**Problem details**
Repeat only the lines below from the one containing "intros y Hy" through the one containing "Proof. intros []. constructor;", inclusive, exactly as written.

**Exercise input**

.....

(** [session.MultiplexSession._handle_control]: [msg] is the decoded text, or [None] when it
    is not JSON.  A malformed message raises out of the loop. *)
Definition handle_control (max_streams : Z) (msg : option val) (s : session) : res session :=
  match msg with
  | None => Ok s
  | Some msg =>
      typ <- get msg "type" VNone;;
      sid <- get msg "stream_id" VNone;;
      stream_id <- py_int (v_or sid (VInt 0));;
      Ok (if eq_str typ "open" then begin_open max_streams stream_id s
          else if eq_str typ "close" then close_stream stream_id false None s
          else s)
  end.

(** ** Events *)

Inductive event :=
| RecvText (msg : option val)          (** a control message *)
| RecvBytes (data : bytes) (write_ok : bool)
| RecvTimeout                          (** nothing received for the idle time *)
| Disconnect                           (** disconnect, receive error or cancellation *)
| DialOk                               (** the socket connected in time *)
| DialFailed (error : string) (late : bool) (** it failed; [late]: it timed out and may still connect *)
| LateSocket                           (** an abandoned attempt connects *)
| TaskRead (t : nat) (data : bytes)    (** a reader task read data *)
| TaskEnd (t : nat)                    (** a reader task ends *)
| TaskSkip (t : nat).                  (** a reader cancelled before its first step never runs *)

(** The receive loop waits for a message: it is neither closed nor connecting. *)
Definition receiving (s : session) : bool :=
  negb (ms_closed s) && match ms_dialing s with None => true | Some _ => false end.

Definition find_task (t : nat) (s : session) : option task :=
  List.find (λ x, (t_id x =? t)%nat) (ms_tasks s).

(** [session.MultiplexSession._sock_to_ws:225-226] the end of a reader task. *)
Definition end_task (x : task) (s : session) : session :=
  drop_task (t_id x) (close_stream (t_sid x) true (Some (t_id x)) s).

(** [session.MultiplexSession._loop] and [session.MultiplexSession._sock_to_ws]: one event;
    [None] when the event cannot happen in the state.  A cancelled reader runs its
    last step on the next turn of the event loop, before the result of a connection
    thread is delivered, so [DialOk] waits for the cancelled readers. *)
Definition step (max_streams : Z) (s : session) (ev : event) : option session :=
  match ev with
  | RecvText msg =>
      if receiving s
      then Some (match handle_control max_streams msg s with Ok s' => s' | Raise _ => shutdown s end)
      else None
  | RecvBytes data write_ok =>
      if receiving s then Some (match data with [] => s | _ => forward_frame data write_ok s end)
      else None
  | RecvTimeout =>
      if receiving s
      then Some (if bool_decide (ms_streams s = ∅) then shutdown s else s)
      else None
  | Disconnect =>
      if ms_closed s then None
      else Some (shutdown (add_late (match ms_dialing s with Some _ => 1 | None => 0 end)%nat s))
  | DialOk =>
      if existsb t_cancelled (ms_tasks s) then None
      else sid ← ms_dialing s; Some (finish_open sid s)
  | DialFailed error late =>
      sid ← ms_dialing s;
      Some (send (MError sid (str_take 200 error))
              (add_late (if late then 1 else 0)%nat (set_dialing None s)))
  | LateSocket => match ms_late s with O => None | S _ => Some (orphan_socket s) end
  | TaskRead t data =>
      x ← find_task t s;
      if t_cancelled x then None
      else match data with
           | [] => None
           | _ => Some (match pack_frame (t_sid x) data with
                        | Ok frame => send (MBytes frame) s
                        | Raise _ => end_task x s
                        end)
           end
  | TaskEnd t => x ← find_task t s; Some (end_task x s)
  | TaskSkip t => x ← find_task t s; if t_cancelled x then Some (drop_task t s) else None
  end.

Fixpoint run (max_streams : Z) (s : session) (evs : list event) : option session :=
  match evs with
  | [] => Some s
  | ev :: evs' => s' ← step max_streams s ev; run max_streams s' evs'
  end.

(** ** The invariant *)

(** A reader task that has not been cancelled reads the socket of its stream; a
    cancelled one belongs to a stream that is gone. *)
Definition task_ok (streams socks : gmap Z nat) (x : task) : Prop :=
  if t_cancelled x then streams !! t_sid x = None
  else streams !! t_sid x = Some (t_id x) ∧ socks !! t_sid x = Some (t_sock x).

Definition map_inj (m : gmap Z nat) : Prop :=
  ∀ i j k, m !! i = Some k → m !! j = Some k → i = j.

(** [skip] is a task that is about to disappear. *)
Record inv (max_streams : Z) (skip : option nat) (s : session) : Prop := {
  inv_dom : ∀ sid, is_Some (ms_streams s !! sid) ↔ is_Some (ms_stream_socks s !! sid);
  inv_cap : Z.of_nat (size (ms_streams s)) ≤ max_streams;
  inv_dialing : ∀ sid, ms_dialing s = Some sid →
    ms_streams s !! sid = None ∧ Z.of_nat (size (ms_streams s)) < max_streams ∧ ms_closed s = false;
  inv_open : ∀ k, k ∈ ms_open s ↔ (∃ sid, ms_stream_socks s !! sid = Some k) ∨ k ∈ ms_orphans s;
  inv_socks_inj : map_inj (ms_stream_socks s);
  inv_streams_inj : map_inj (ms_streams s);
  inv_orphans : ∀ sid k, ms_stream_socks s !! sid = Some k → k ∉ ms_orphans s;
  inv_fresh_socks : ∀ sid k, ms_stream_socks s !! sid = Some k → (k < ms_next s)%nat;
  inv_fresh_streams : ∀ sid k, ms_streams s !! sid = Some k → (k < ms_next s)%nat;
  inv_fresh_orphans : ∀ k, k ∈ ms_orphans s → (k < ms_next s)%nat;
  inv_tasks : ∀ x, x ∈ ms_tasks s → skip = Some (t_id x) ∨ task_ok (ms_streams s) (ms_stream_socks s) x;
  inv_closed : ms_closed s = true → ms_streams s = ∅
}.

Lemma elem_of_cancel k l x :
  x ∈ cancel_task k l →
  (x ∈ l ∧ t_id x ≠ k) ∨ (t_cancelled x = true ∧ t_id x = k ∧ ∃ y, y ∈ l ∧ t_sid y = t_sid x ∧ t_id y = k).
Proof.
  unfold cancel_task. intros (y & -> & Hy)%list_elem_of_fmap.
  destruct (t_id y =? k)%nat eqn:E; [right|left].
  - apply Nat.eqb_eq in E. simpl. eauto 6.
  - by apply Nat.eqb_neq in E.
Qed.

Lemma delete_some (m : gmap Z nat) i j k : delete i m !! j = Some k → i ≠ j ∧ m !! j = Some k.
Proof. intros H. by apply lookup_delete_Some in H. Qed.

(** Closing another stream than a task's own leaves the task as it was. *)
Lemma task_ok_delete M s sid x :
  inv M None s → x ∈ ms_tasks s → ms_streams s !! sid ≠ Some (t_id x) →
  task_ok (delete sid (ms_streams s)) (delete sid (ms_stream_socks s)) x.
Proof.
  intros Hi Hx Hne. destruct (inv_tasks _ _ _ Hi x Hx) as [?|Hok]; [done|]. unfold task_ok in *.
  destruct (t_cancelled x); [apply lookup_delete_None; by right|].
  assert (sid ≠ t_sid x) by (intros ->; naive_solver congruence).
  by rewrite !lookup_delete_ne.
Qed.

(** Closing a stream keeps the invariant, the task that runs it apart. *)
Lemma close_stream_inv M sid notify cur s :
  inv M None s → inv M cur (close_stream sid notify cur s).
Proof.
  intros Hinv. pose proof Hinv as [Hdom Hcap Hdial Hopen Hsi Hti Horph Hfs Hft Hfo Htasks Hcl].
  assert (Hsize : (size (delete sid (ms_streams s)) ≤ size (ms_streams s))%nat).
  { destruct (ms_streams s !! sid) eqn:E; [rewrite map_size_delete_Some by eauto; lia|].
    by rewrite delete_id by done. }
  constructor; simpl.
  - intros j. destruct (decide (sid = j)) as [->|Hne];
      [rewrite !lookup_delete_eq|rewrite !lookup_delete_ne by done]; auto.
  - lia.
  - intros j Hj. destruct (Hdial j Hj) as (? & ? & ?). split_and!; [|lia|done].
    destruct (decide (sid = j)) as [->|]; [by rewrite lookup_delete_eq|by rewrite lookup_delete_ne].
  - intros k. destruct (ms_stream_socks s !! sid) as [q|] eqn:Eq.
    + rewrite elem_of_difference, elem_of_singleton, Hopen. split.
      * intros [[(j & Hj)|Ho] Hne]; [left|by right]. exists j.
        rewrite lookup_delete_ne; [done|]. intros ->. congruence.
      * intros [(j & [Hne Hj]%delete_some)|Ho].
        { split; [eauto|]. intros ->. apply Hne. by eapply Hsi. }
        { split; [by right|]. intros ->. by eapply Horph. }
    + rewrite Hopen. rewrite delete_id by done. done.
  - intros i j k [_ Hi]%delete_some [_ Hj]%delete_some. by eapply Hsi.
  - intros i j k [_ Hi]%delete_some [_ Hj]%delete_some. by eapply Hti.
  - intros j k [_ Hj]%delete_some. by eapply Horph.
  - intros j k [_ Hj]%delete_some. by eapply Hfs.
  - intros j k [_ Hj]%delete_some. by eapply Hft.
  - done.
  - intros x Hx. destruct (ms_streams s !! sid) as [k|] eqn:Ek.
    2: { right. eapply task_ok_delete; [done..|congruence]. }
    assert (Hother : ∀ y, y ∈ ms_tasks s → t_id y ≠ k →
      task_ok (delete sid (ms_streams s)) (delete sid (ms_stream_socks s)) y).
    { intros y Hy Hne. eapply task_ok_delete; [done..|congruence]. }
    case_bool_decide as Hc.
    + destruct (decide (t_id x = k)) as [->|Hne]; [by left|right; by apply Hother].
    + right. apply elem_of_cancel in Hx as [[Hx Hne]|(Hcx & Hk & y & Hy & Hsid & Hyk)];
        [by apply Hother|].
      unfold task_ok. rewrite Hcx. destruct (Htasks y Hy) as [?|Hok]; [done|].
      unfold task_ok in Hok. rewrite <-Hsid. destruct (t_cancelled y).
      * apply lookup_delete_None. by right.
      * destruct Hok as [Hok _]. rewrite Hyk in Hok. assert (t_sid y = sid) as -> by (by eapply Hti).
        by rewrite lookup_delete_eq.
  - intros Hc. rewrite (Hcl Hc). by rewrite delete_empty.
Qed.

Lemma drop_task_inv M t s : inv M (Some t) s → inv M None (drop_task t s).
Proof.
  intros [Hdom Hcap Hdial Hopen Hsi Hti Horph Hfs Hft Hfo Htasks Hcl].
  constructor; simpl; try done.
  intros x Hx. apply list_elem_of_In, filter_In in Hx as [Hx Hne].
  apply list_elem_of_In in Hx. apply negb_true_iff, Nat.eqb_neq in Hne.
  destruct (Htasks x Hx) as [[= ?]|?]; [by subst|by right].
Qed.

Lemma weaken_skip_inv M skip s : inv M None s → inv M skip s.
Proof. intros []. constructor; try done. intros x Hx. right. by destruct (inv_tasks0 x Hx). Qed.

Lemma send_inv M skip m s : inv M skip s → inv M skip (send m s).
Proof. intros []. by constructor. Qed.

Lemma add_late_inv M skip n s : inv M skip s → inv M skip (add_late n s).
Proof. intros []. by constructor. Qed.

Lemma stop_dialing_inv M skip s : inv M skip s → inv M skip (set_dialing None s).
Proof. intros []. by constructor. Qed.

Lemma begin_open_inv M sid s :
  inv M None s → ms_closed s = false → inv M None (begin_open M sid s).
Proof.
  intros Hi Hc. unfold begin_open. case_bool_decide as Hs; [by apply send_inv|].
  destruct (_ <=? _) eqn:E; [by apply send_inv|]. bool_lia.
  destruct Hi. constructor; try done. simpl. intros j [= <-].
  split_and!; [|lia|done]. by apply eq_None_not_Some.
Qed.

(** A fresh number keeps a map injective. *)
Lemma insert_fresh_inj (m : gmap Z nat) sid n :
  (∀ i k, m !! i = Some k → (k < n)%nat) → map_inj m → ∀ k, (n ≤ k)%nat → map_inj (<[sid := k]> m).
Proof.
  intros Hf Hi k Hk i j q [[<- <-]|[Hne Hiq]]%lookup_insert_Some [[<- Hj]|[Hnj Hjq]]%lookup_insert_Some;
    try done; subst.
  - apply Hf in Hjq. lia.
  - apply Hf in Hiq. lia.
  - by eapply Hi.
Qed.

Lemma finish_open_inv M sid s :
  inv M None s → ms_dialing s = Some sid → existsb t_cancelled (ms_tasks s) = false →
  inv M None (finish_open sid s).
Proof.
  intros [Hdom Hcap Hdial Hopen Hsi Hti Horph Hfs Hft Hfo Htasks Hcl] Hd Hnc.
  destruct (Hdial sid Hd) as (Hnone & Hlt & Hcf).
  assert (Hsnone : ms_stream_socks s !! sid = None).
  { apply eq_None_not_Some. rewrite <-Hdom, Hnone. by intros [? ?]. }
  constructor; simpl.
  - intros j. destruct (decide (sid = j)) as [->|]; [by rewrite !lookup_insert_eq|].
    by rewrite !lookup_insert_ne.
  - rewrite map_size_insert_None by done. lia.
  - done.
  - intros k. rewrite elem_of_union, elem_of_singleton, Hopen. split.
    + intros [[(j & Hj)|Ho]| ->].
      * left. exists j. rewrite lookup_insert_ne; [done|]. intros ->. congruence.
      * by right.
      * left. exists sid. by rewrite lookup_insert_eq.
    + intros [(j & Hj)|Ho]; [|by left; right].
      apply lookup_insert_Some in Hj as [[_ <-]|[_ Hj]]; [by right|left; left; eauto].
  - by eapply insert_fresh_inj.
  - by eapply insert_fresh_inj; [| |apply Nat.le_succ_diag_r].
  - intros j k [[<- <-]|[_ Hj]]%lookup_insert_Some; [|by eapply Horph].
    intros Ho%Hfo. lia.
  - intros j k [[<- <-]|[_ Hj]]%lookup_insert_Some; [lia|]. apply Hfs in Hj. lia.
  - intros j k [[<- <-]|[_ Hj]]%lookup_insert_Some; [lia|]. apply Hft in Hj. lia.
  - intros k Ho%Hfo. lia.
  - intros x [Hx|Hx%list_elem_of_singleton]%elem_of_app; right; unfold task_ok.
    + destruct (Htasks x Hx) as [?|Hok]; [done|]. unfold task_ok in Hok.
      destruct (t_cancelled x) eqn:Ec.
      * exfalso. assert (existsb t_cancelled (ms_tasks s) = true); [|congruence].
        apply existsb_exists. exists x. split; [by apply list_elem_of_In|done].
      * assert (sid ≠ t_sid x) by (intros ->; naive_solver congruence).
        by rewrite !lookup_insert_ne.
    + subst x. simpl. by rewrite !lookup_insert_eq.
  - congruence.
Qed.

.....

**Answer area**
    { intros y Hy Hne. eapply task_ok_delete; [done..|congruence]. }
    case_bool_decide as Hc.
    + destruct (decide (t_id x = k)) as [->|Hne]; [by left|right; by apply Hother].
    + right. apply elem_of_cancel in Hx as [[Hx Hne]|(Hcx & Hk & y & Hy & Hsid & Hyk)];
        [by apply Hother|].
      unfold task_ok. rewrite Hcx. destruct (Htasks y Hy) as [?|Hok]; [done|].
      unfold task_ok in Hok. rewrite <-Hsid. destruct (t_cancelled y).
      * apply lookup_delete_None. by right.
      * destruct Hok as [Hok _]. rewrite Hyk in Hok. assert (t_sid y = sid) as -> by (by eapply Hti).
        by rewrite lookup_delete_eq.
  - intros Hc. rewrite (Hcl Hc). by rewrite delete_empty.
Qed.

Lemma drop_task_inv M t s : inv M (Some t) s → inv M None (drop_task t s).
Proof.
  intros [Hdom Hcap Hdial Hopen Hsi Hti Horph Hfs Hft Hfo Htasks Hcl].
  constructor; simpl; try done.
  intros x Hx. apply list_elem_of_In, filter_In in Hx as [Hx Hne].
  apply list_elem_of_In in Hx. apply negb_true_iff, Nat.eqb_neq in Hne.
  destruct (Htasks x Hx) as [[= ?]|?]; [by subst|by right].
Qed.

Lemma weaken_skip_inv M skip s : inv M None s → inv M skip s.
Proof. intros []. constructor; try done. intros x Hx. right. by destruct (inv_tasks0 x Hx). Qed.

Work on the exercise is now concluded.